Fortunately, I have not seen cockroaches in the UK. Not the fat, glossy black type I am talking about. OK, I once noticed a cockroach at work, but it looked tiny and pathetic compared to those in Baku.

During the university years I would spend nights working on a project. I sat in the kitchen, under a bright pull-down lamp, carefully drawing endless lines with black ink on an A1 size board. And, as the night fell, they came out to play on the kitchen floor. I once witnessed something that could have been a cute picture, should the actors have been say, cats. Or dogs. Or any other animals- as long as on no more than four legs. It was a family having a nice time. There was the hugest, fattest and glossiest daddy cockroach, a slightly smaller mommy, and a couple of little baby roaches. Babies played close to the mother, while daddy searched for food.

I could never kill those black cockroaches the way my father did- by stepping on them. They were way too big and made that nasty popping-cracking noise. So I used my own method. Not anyhow more humane, yet effective. I would boil a kettle and just splash the bastards. That night, I murdered the whole happy little family.

The filthy neighbours eventually immigrated, and an Indian family moved in.
Whether they are too hygienic, or their food is just too spicy for Azeri cockroaches, but my mother has been enjoying a cockroach-free life for a few years now. And I have not seen any more of them for years, either here, in the UK, or back home. Yet, wherever I am, I always glance down as I walk into a bathroom at night. You just never know what might be running under your feet when you switch the light on.

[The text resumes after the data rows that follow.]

Lemma abs2_lookup al a : abs2 al !! a = slot_set <$> al_elements al !! a.
Proof. unfold abs2. apply lookup_fmap. Qed.

Lemma abs2_is_some al a : is_Some (abs2 al !! a) <-> is_Some (al_elements al !! a).
Proof. rewrite abs2_lookup. apply fmap_is_Some. Qed.

Lemma size0_dom (m : gmap Hash bool) : size m = 0%nat <-> dom m =@{gset Hash} ∅.
Proof. rewrite map_size_empty_iff, dom_empty_iff_L. done. Qed.

Lemma abs2_insert al a o :
  abs2 (mkAccessList2 (<[a := o]> (al_elements al))) = <[a := slot_set o]> (abs2 al).
Proof. unfold abs2. simpl. by rewrite fmap_insert. Qed.

Lemma al2_contains_refines al a s :
  AccessList2_Contains al a s = spec_Contains (abs2 al) a s.
Proof.
  unfold AccessList2_Contains, spec_Contains. rewrite abs2_lookup.
  destruct (al_elements al !! a) as [o|]; simpl; [|done]. unfold slot_set.
  case_decide as Hs.
  - apply size0_dom in Hs. by rewrite Hs, bool_decide_eq_false_2 by set_solver.
  - f_equal. apply bool_decide_ext. by rewrite elem_of_dom.
Qed.

Lemma al2_add_address_refines al a b al' :
  AccessList2_AddAddress al a = (b, al') -> spec_AddAddress (abs2 al) a = (b, abs2 al').
Proof.
  unfold AccessList2_AddAddress, spec_AddAddress. rewrite abs2_lookup.
  destruct (al_elements al !! a) as [o|]; simpl; intros; simplify_eq; [done|].
  by rewrite abs2_insert.
Qed.

Lemma al2_add_slot_refines al a s b al' :
  AccessList2_AddSlot al a s = (b, al') -> spec_AddSlot (abs2 al) a s = (b, abs2 al').
Proof.
  unfold AccessList2_AddSlot, spec_AddSlot. rewrite abs2_lookup.
  destruct (al_elements al !! a) as [o|]; simpl.
  - case_decide as Hs; [|case_decide as Hin]; intros; simplify_eq;
      rewrite ?abs2_insert; unfold slot_set; simpl.
    + apply size0_dom in Hs. rewrite Hs, decide_False by set_solver.
      by rewrite dom_singleton_L, (right_id_L ∅ (∪)).
    + by rewrite decide_True by (by apply elem_of_dom).
    + rewrite decide_False by (by rewrite elem_of_dom). by rewrite dom_insert_L.
  - intros; simplify_eq. rewrite abs2_insert. unfold slot_set. simpl. by rewrite dom_singleton_L.
Qed.

Lemma al2_step_refines o al r al' :
  al2_step o al = (r, al') -> spec_step o (abs2 al) = (r, abs2 al').
Proof.
  destruct o as [a|a s|a|a s]; simpl.
  - destruct (AccessList2_AddAddress al a) as [b al1] eqn:E. intros; simplify_eq.
    by rewrite (al2_add_address_refines _ _ _ _ E).
  - destruct (AccessList2_AddSlot al a s) as [b al1] eqn:E. intros; simplify_eq.
    by rewrite (al2_add_slot_refines _ _ _ _ _ E).
  - intros; simplify_eq. unfold AccessList2_ContainsAddress.
    do 3 f_equal. apply bool_decide_ext, abs2_is_some.
  - intros; simplify_eq. by rewrite al2_contains_refines.
Qed.

Lemma al2_run_refines l al :
  run_calls spec_step l (abs2 al) =
  (fst (run_calls al2_step l al), abs2 (snd (run_calls al2_step l al))).
Proof.
  revert al. induction l as [|o l IH]; intros al; simpl; [done|].
  destruct (al2_step o al) as [r al1] eqn:E.
  rewrite (al2_step_refines _ _ _ _ E), IH.
  by destruct (run_calls al2_step l al1).
Qed.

On a trip to Singapore, a friend of ours was telling us we should move there for a while. Just think- she said- you could have a housekeeper… your life would be so easy here

Hmmm...- I thought-…tempting, very tempting.

However, at a dinner that night, she told us about cockroaches in Singapore. They sounded terribly similar to my childhood friends. Only bigger. Most importantly, they could FLY. If there is one thing that is worse than a big fat black cockroach, it is a big fat flying cockroach. So, I decided to stay in the UK. As far as nasty insects are concerned, this country is not that bad. At first, I thought British homes were completely creature-free. I was naive, of course.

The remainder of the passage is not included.